--- PROBLEM TO SOLVE ---
For the entries below, repeat exactly each line starting with the one that contains "Definition mmap_type (m" and going on through the one that contains "intros Ht. pose", and no others.

--- AVAILABLE DATA ---

----

(* ===== verification/Mb2.v ===== *)
(** * Multiboot2 information structure ([src/kernel64/mb2.h])

    The boot loader leaves a list of tags in memory: a [type], a [size] and a
    payload, each tag padded to 8 bytes.  The structures of mb2.h are packed,
    so a field is a little-endian load at a fixed offset of the tag. *)

From S2P Require Import Prelude.

Module Mb2.

Definition MB2_TAG_END : Z := 0.
Definition MB2_TAG_MODULE : Z := 3.
Definition MB2_TAG_BASIC_MEMINFO : Z := 4.
Definition MB2_TAG_MMAP : Z := 6.
Definition MB2_TAG_FRAMEBUFFER : Z := 8.
Definition MB2_TAG_EFI_MMAP : Z := 17.

(** [mb2_tag] *)
Definition tag_type (m : mem) (t : Z) : Z := rd32 m t.
Definition tag_size (m : mem) (t : Z) : Z := rd32 m (t + 4).

(** [mb2_tag_module] *)
Definition mb2_mod_start (m : mem) (t : Z) : Z := rd32 m (t + 8).
Definition mb2_mod_end (m : mem) (t : Z) : Z := rd32 m (t + 12).
Definition mb2_mod_string (t : Z) : Z := t + 16.

(** [mb2_tag_mmap_hdr] and [mb2_mmap_entry] *)
Definition mmap_entry_size (m : mem) (t : Z) : Z := rd32 m (t + 8).
Definition mmap_base_addr (m : mem) (e : Z) : Z := rd64 m e.
Definition mmap_length (m : mem) (e : Z) : Z := rd64 m (e + 8).
Definition mmap_type (m : mem) (e : Z) : Z := rd32 m (e + 16).

(** [mb2_tag_efi_mmap_hdr] and [efi_mem_desc] *)
Definition efi_desc_size (m : mem) (t : Z) : Z := rd32 m (t + 8).
Definition efi_Type (m : mem) (d : Z) : Z := rd32 m d.
Definition efi_PhysicalStart (m : mem) (d : Z) : Z := rd64 m (d + 8).
Definition efi_NumberOfPages (m : mem) (d : Z) : Z := rd64 m (d + 24).

(** [mb2_tag_basic_meminfo] *)
Definition mem_lower (m : mem) (t : Z) : Z := rd32 m (t + 8).
Definition mem_upper (m : mem) (t : Z) : Z := rd32 m (t + 12).

Definition mb2_first_tag (mb2_addr : Z) : Z := (mb2_addr + 8)%u64.

Definition mb2_next_tag (m : mem) (t : Z) : Z :=
  Z.land (u64 (t + tag_size m t + 7)) (u64 (Z.lnot 7)).

Definition mb2_efi_first_desc (h : Z) : Z := h + 16.

(** [payload] is a [uint32_t]: a tag shorter than its header wraps around. *)
Definition mb2_efi_desc_count (m : mem) (h : Z) : Z :=
  if efi_desc_size m h =? 0 then 0
  else u32 (tag_size m h - 16) / efi_desc_size m h.

(** The loop shared by the readers of the list: the first tag of type [ty]
    before address [stop] or the end tag.  [fuel] bounds the tags looked at;
    [None] is a walk that did not finish. *)
Fixpoint find_tag (fuel : nat) (m : mem) (stop ty t : Z) : option (option Z) :=
  match fuel with
  | O => None
  | S fuel' =>
      if negb (t <? stop) then Some None
      else if tag_type m t =? MB2_TAG_END then Some None
      else if tag_type m t =? ty then Some (Some t)
      else find_tag fuel' m stop ty (mb2_next_tag m t)
  end.

(** Addresses the walk from [t0] looks at. *)
Inductive visited (m : mem) (stop t0 : Z) : Z -> Prop :=
  | visited_first : visited m stop t0 t0
  | visited_next t :
      visited m stop t0 t -> t < stop -> tag_type m t <> MB2_TAG_END ->
      visited m stop t0 (mb2_next_tag m t).

(** Every tag that is looked at says it is at least one byte long, and the
    list lies low enough for the address arithmetic not to wrap. *)
Definition tags_advance (m : mem) (stop t0 : Z) : Prop :=
  0 <= t0 /\ t0 mod 8 = 0 /\ stop <= 2^63 /\
  forall t, visited m stop t0 t -> t < stop -> 1 <= tag_size m t.

Lemma mb2_next_tag_eq m t :
  0 <= t < 2^63 -> mb2_next_tag m t = (t + tag_size m t + 7) / 8 * 8.
Proof.
  intros Ht. pose proof (rd32_range m (t + 4)). unfold mb2_next_tag, tag_size in *.
  rewrite land_u64_r by apply u64_range.
  change 7 with (2^3 - 1) at 2. rewrite land_clear_low by lia.
  rewrite u64_small by lia. done.
Qed.

(** A tag of non-zero size moves the walk at least 8 bytes forward. *)
Lemma mb2_next_tag_advances m t :
  0 <= t < 2^63 -> t mod 8 = 0 -> 1 <= tag_size m t ->
  t + 8 <= mb2_next_tag m t /\ mb2_next_tag m t mod 8 = 0.
Proof.
  intros Ht Hal Hs. rewrite mb2_next_tag_eq by done. split; [|apply Z.mod_mul; lia]. zmod.
Qed.

Lemma visited_aligned m stop t0 t :
  tags_advance m stop t0 -> visited m stop t0 t -> 0 <= t /\ t mod 8 = 0.
Proof.
  intros (H0 & Ha & Hstop & Hadv) Hv. induction Hv as [|t Hv IH Hlt Hty]; [done|].
  destruct IH as [IH1 IH2]. pose proof (Hadv t Hv Hlt).
  destruct (mb2_next_tag_advances m t); lia.
Qed.

(** Any walk over an advancing list is finished after one step per 8 bytes. *)
Lemma find_tag_terminates m stop ty t0 : forall fuel t,
  tags_advance m stop t0 -> visited m stop t0 t ->
  (1 <= fuel)%nat -> stop - t + 8 <= 8 * Z.of_nat fuel ->
  exists r, find_tag fuel m stop ty t = Some r.
Proof.
  induction fuel as [|fuel IH]; intros t Hadv Hv H1f Hd; simpl; [lia|].
  destruct (Z.ltb_spec t stop) as [Hlt|]; simpl; [|eauto].
  destruct (Z.eqb_spec (tag_type m t) MB2_TAG_END) as [|Hty]; [eauto|].
  destruct (tag_type m t =? ty); [eauto|].
  destruct (visited_aligned _ _ _ _ Hadv Hv) as [H1 H2].
  destruct (Hadv) as (H0 & Ha & Hstop & Hsz). pose proof (Hsz t Hv Hlt).
  destruct (mb2_next_tag_advances m t); [lia|done|done|].
  apply IH; [done|by constructor|lia|lia].
Qed.

(** What the walk returns: a tag of the wanted type, inside the list. *)
Lemma find_tag_Some m stop ty t0 : forall fuel t r,
  visited m stop t0 t -> find_tag fuel m stop ty t = Some (Some r) ->
  visited m stop t0 r /\ r < stop /\ tag_type m r = ty.
Proof.
  induction fuel as [|fuel IH]; intros t r Hv Hf; simpl in Hf; [done|].
  destruct (Z.ltb_spec t stop) as [Hlt|]; simpl in Hf; [|done].
  destruct (Z.eqb_spec (tag_type m t) MB2_TAG_END) as [|Hty]; [done|].
  destruct (Z.eqb_spec (tag_type m t) ty) as [He|]; [by simplify_eq|].
  eapply IH; [|done]. by constructor.
Qed.

(** A finite list that the walk cannot leave contains every tag it visits. *)
Lemma visited_closed m stop t0 (l : list Z) t :
  In t0 l ->
  Forall (fun t => stop <= t \/ tag_type m t = MB2_TAG_END \/ In (mb2_next_tag m t) l) l ->
  visited m stop t0 t -> In t l.
Proof.
  intros H0 Hl Hv. induction Hv as [|t Hv IH Hlt Hty]; [done|].
  rewrite Forall_forall in Hl. destruct (Hl t IH) as [|[|]]; [lia|done|done].
Qed.

(** Boot information for the witnesses, written field by field. *)
Definition poke (m : mem) (a : Z) (n : nat) (v : Z) : mem :=
  foldr (fun i m => wr m (a + Z.of_nat i) (v / 2^(8 * Z.of_nat i) mod 2^8)) m (seq 0 n).
Definition poke32 (m : mem) (a v : Z) : mem := poke m a 4 v.
Definition poke64 (m : mem) (a v : Z) : mem := poke m a 8 v.

End Mb2.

----

--- REPLY ---
Definition mmap_type (m : mem) (e : Z) : Z := rd32 m (e + 16).

(** [mb2_tag_efi_mmap_hdr] and [efi_mem_desc] *)
Definition efi_desc_size (m : mem) (t : Z) : Z := rd32 m (t + 8).
Definition efi_Type (m : mem) (d : Z) : Z := rd32 m d.
Definition efi_PhysicalStart (m : mem) (d : Z) : Z := rd64 m (d + 8).
Definition efi_NumberOfPages (m : mem) (d : Z) : Z := rd64 m (d + 24).

(** [mb2_tag_basic_meminfo] *)
Definition mem_lower (m : mem) (t : Z) : Z := rd32 m (t + 8).
Definition mem_upper (m : mem) (t : Z) : Z := rd32 m (t + 12).

Definition mb2_first_tag (mb2_addr : Z) : Z := (mb2_addr + 8)%u64.

Definition mb2_next_tag (m : mem) (t : Z) : Z :=
  Z.land (u64 (t + tag_size m t + 7)) (u64 (Z.lnot 7)).

Definition mb2_efi_first_desc (h : Z) : Z := h + 16.

(** [payload] is a [uint32_t]: a tag shorter than its header wraps around. *)
Definition mb2_efi_desc_count (m : mem) (h : Z) : Z :=
  if efi_desc_size m h =? 0 then 0
  else u32 (tag_size m h - 16) / efi_desc_size m h.

(** The loop shared by the readers of the list: the first tag of type [ty]
    before address [stop] or the end tag.  [fuel] bounds the tags looked at;
    [None] is a walk that did not finish. *)
Fixpoint find_tag (fuel : nat) (m : mem) (stop ty t : Z) : option (option Z) :=
  match fuel with
  | O => None
  | S fuel' =>
      if negb (t <? stop) then Some None
      else if tag_type m t =? MB2_TAG_END then Some None
      else if tag_type m t =? ty then Some (Some t)
      else find_tag fuel' m stop ty (mb2_next_tag m t)
  end.

(** Addresses the walk from [t0] looks at. *)
Inductive visited (m : mem) (stop t0 : Z) : Z -> Prop :=
  | visited_first : visited m stop t0 t0
  | visited_next t :
      visited m stop t0 t -> t < stop -> tag_type m t <> MB2_TAG_END ->
      visited m stop t0 (mb2_next_tag m t).

(** Every tag that is looked at says it is at least one byte long, and the
    list lies low enough for the address arithmetic not to wrap. *)
Definition tags_advance (m : mem) (stop t0 : Z) : Prop :=
  0 <= t0 /\ t0 mod 8 = 0 /\ stop <= 2^63 /\
  forall t, visited m stop t0 t -> t < stop -> 1 <= tag_size m t.

Lemma mb2_next_tag_eq m t :
  0 <= t < 2^63 -> mb2_next_tag m t = (t + tag_size m t + 7) / 8 * 8.
Proof.
  intros Ht. pose proof (rd32_range m (t + 4)). unfold mb2_next_tag, tag_size in *.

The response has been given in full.